I first heard that concept when working for P. Read Montague (who is much more impressive than the Wiki article implies) at Baylor's Human Neuroimaging Lab.  It means something a little different than sharing; it implies that there is a set and unchangeable amount of stuff, and that if one party takes more it leaves less for others.  See Wikipedia article.

It became clear later that I had not conceptualized the LED as a resistor either.  In my mind, it was some sort of "passive receptor of electrical power that magically transmutes it into light" as opposed to something with inherent resistance.

In addition, I was not looking at the voltage as a "voltage drop", just as a source of power. In this context it's more appropriate to look at the measured voltage on the multimeter as "voltage stolen by the circuit element being measured"--unless you are measuring a battery or solar cell.

Simple stuff, I know.  I'm sure my younger siblings will get a laugh out if this. But good learning, nonetheless!

,m


Tuesday, June 11, 2013

Experiment 2

Again, dear reader, I refer you to the HO:ME blog for the details of experiment 2.  In short (pun not intended) the point of this experiment is to short out a battery.  Feel the heat, baby!

So I shorted out the 1.5 v AA battery.  Nothing to see, really, so I'll post a random picture here to distract you:



Nice, eh?

The next phase was to short out a fuse.  I bought the collection of automotive fuses from RadioShack, as that was the only one that had a 3 amp fuse.  Unfortunately, 1.62 volts/.8 = 2.02 amps, which I would not predict would blow the 3 amp fuse.  So I just turned right to the 9v, presuming that my calculated 12 amps should take care of business.

Hooked it up.  Watched.  Waited.  No fire, no energy, no nothing.  What?

Checked the battery.  Produced less than 7 volts.  Double what?

This was the same battery I had used for the earlier tests, and at one point I had run the battery through a very small resistor and then through the multimeter, showing 2 amps current.  Left it like that for a while.  Didn't think much of it.  Until I picked that stupid battery up and found it was--what else? hot as blazes.  I got lucky, I did.  Hot batteries have been known to cause some problems.

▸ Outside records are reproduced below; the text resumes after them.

Lemma str_includes_spec n h :
  str_includes n h = true <-> is_substring n h.
Proof.
  unfold is_substring. induction h as [|c h IH].
  - cbn [str_includes]. rewrite orb_false_r, prefix_split. split.
    + intros [post H]. exists EmptyString, post. exact H.
    + intros [pre [post H]]. destruct pre; simpl in H.
      * exists post; exact H.
      * discriminate.
  - cbn [str_includes]. rewrite orb_true_iff, prefix_split, IH. split.
    + intros [[post H] | [pre [post H]]].
      * exists EmptyString, post; exact H.
      * exists (String c pre), post. simpl. rewrite H. reflexivity.
    + intros [pre [post H]]. destruct pre as [|c' pre]; simpl in H.
      * left. exists post; exact H.
      * right. injection H as _ H. exists pre, post; exact H.
Qed.

Lemma prefix_includes n h : String.prefix n h = true -> str_includes n h = true.
Proof. intros H. destruct h; cbn [str_includes]; rewrite H; reflexivity. Qed.

(** ** The array methods on callbacks that do not throw *)

Lemma find_pure {A} (f : A -> result bool) (g : A -> bool) l :
  (forall x, In x l -> f x = Ok (g x)) -> find f l = Ok (List.find g l).
Proof.
  induction l as [|x l IH]; intros H; simpl; [reflexivity|].
  rewrite (H x) by (left; reflexivity). simpl.
  destruct (g x); [reflexivity|]. apply IH. intros y Hy. apply H. right; exact Hy.
Qed.

Lemma every_pure {A} (f : A -> result bool) (g : A -> bool) l :
  (forall x, In x l -> f x = Ok (g x)) -> every f l = Ok (forallb g l).
Proof.
  induction l as [|x l IH]; intros H; simpl; [reflexivity|].
  rewrite (H x) by (left; reflexivity). simpl.
  destruct (g x); [|reflexivity]. apply IH. intros y Hy. apply H. right; exact Hy.
Qed.

Lemma filter_pure {A} (f : A -> result bool) (g : A -> bool) l :
  (forall x, In x l -> f x = Ok (g x)) -> filter f l = Ok (List.filter g l).
Proof.
  induction l as [|x l IH]; intros H; simpl; [reflexivity|].
  rewrite (H x) by (left; reflexivity). simpl.
  rewrite IH by (intros y Hy; apply H; right; exact Hy). simpl.
  destruct (g x); reflexivity.
Qed.

Lemma filter_In {A} (f : A -> result bool) l l' x :
  filter f l = Ok l' -> (In x l' <-> In x l /\ f x = Ok true).
Proof.
  revert l'; induction l as [|y l IH]; intros l' H; simpl in H.
  - injection H as <-. simpl. tauto.
  - destruct (f y) as [b|e] eqn:Hy; simpl in H; [|discriminate].
    destruct (filter f l) as [r|e] eqn:Hr; simpl in H; [|discriminate].
    injection H as <-. specialize (IH r eq_refl).
    destruct b; simpl; rewrite IH; split.
    + intros [->|[H1 H2]]; auto.
    + intros [[->|H1] H2]; auto.
    + intros [H1 H2]; auto.
    + intros [[->|H1] H2]; [congruence | auto].
Qed.

Lemma filter_throws {A} (f : A -> result bool) l x e :
  In x l -> f x = Throw e -> exists e', filter f l = Throw e'.
Proof.
  induction l as [|y l IH]; intros Hin Hx; [destruct Hin|].
  simpl. destruct Hin as [->|Hin].
  - rewrite Hx. simpl. eauto.
  - destruct (f y); simpl; [|eauto].
    destruct (IH Hin Hx) as [e' ->]. simpl. eauto.
Qed.

Lemma absent_true {A} (o : option A) : absent o = true <-> ~ is_Some o.
Proof.
  destruct o as [x|]; simpl; split.
  - discriminate.
  - intros H. exfalso. apply H. eauto.
  - intros _ [y Hy]. discriminate.
  - reflexivity.
Qed.

Lemma find_sameName n l : find (sameName n) l = Ok (first_named n l).
Proof. apply find_pure. reflexivity. Qed.

Lemma first_named_is_Some n l : is_Some (first_named n l) <-> named_in n l.
Proof.
  unfold first_named, named_in. split.
  - intros [q Hq]. apply List.find_some in Hq. eauto.
  - intros [q [Hin Hq]].
    destruct (List.find _ l) eqn:Hf; [eauto|].
    apply (List.find_none _ _ Hf) in Hin. simpl in Hin. congruence.
Qed.

(** ** C1: what toDelete holds *)

Lemma toDelete_filter updated current :
  Forall string_named current ->
  toDelete (Some updated) (Some current) = Ok (List.filter (keeps updated) current).
Proof.
  intros Hs. unfold toDelete. simpl. apply filter_pure.
  intros p Hp. rewrite List.Forall_forall in Hs. destruct (Hs p Hp) as [s Hn].
  unfold keeps. rewrite Hn. simpl.
  destruct (str_includes "hs_" s); simpl.
  - reflexivity.
  - destruct (str_includes "hubspot_" s); simpl; [reflexivity|].
    rewrite find_sameName. reflexivity.
Qed.

(** C1, as stated, fails: [months_active] is absent from the updated schema
    and does not begin with [hs_] or [hubspot_], yet the code keeps it out of
    toDelete because [hs_] occurs inside the name. *)
Lemma toDelete_keeps_infix_names :
  toDelete (Some []) (Some [months_active]) = Ok []
  /\ ~ toDelete_as_specified [] [months_active] [].
Proof.
  split; [reflexivity|].
  intros H. destruct (H months_active) as [_ H2]. apply H2. split; [|split].
  - left; reflexivity.
  - intros [q [[] _]].
  - reflexivity.
Qed.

Dreamliner grounded due to battery fire

Turns out that the above lead to some reading on the difference between battery capacity, current, amp-hours (or watt-hours) and why folks use a stack of 1.5 v batteries to power their remote controlled cars instead of a single 9v.

Voltage for a battery is set by the number of cells, etc internal to the battery.  Capacity is how much energy it can store--like the size of the gas tank in the car.  A battery can then produce a certain number of amp-hours, which is number of amps for a certain amount of time.  A 9v rated at 2 amp-hours can produce 2 amps for 1 hour, 0.5 amps for 4 hours, etc.  This is analogous to the range in your car.

However, just like in the car, speed makes a difference.  The faster the car goes, the more inefficient it is (air resistance increases as a square of the velocity).  Same for batteries.  Running batteries at high current depletes it faster than the rated amp-hours would suggest.

A typical 9v is rated at 0.55 amp-hours, or Ah.  A 1.5 volt AA has 2.4 Ah, almost 4x as much.  So a stack of 6 AAs in series that add up to 9v will last much longer, at the cost of increased weight.

My 9v would only be expected to run 2 amps for about 15 minutes.  But that's a high current for a 9V, so probably even less.  Its ability to put out the number of amps required to burn out the fuse was clearly compromised.

So experiment 2 was a bust (or not, depending on how you view the fuse).  But good learning.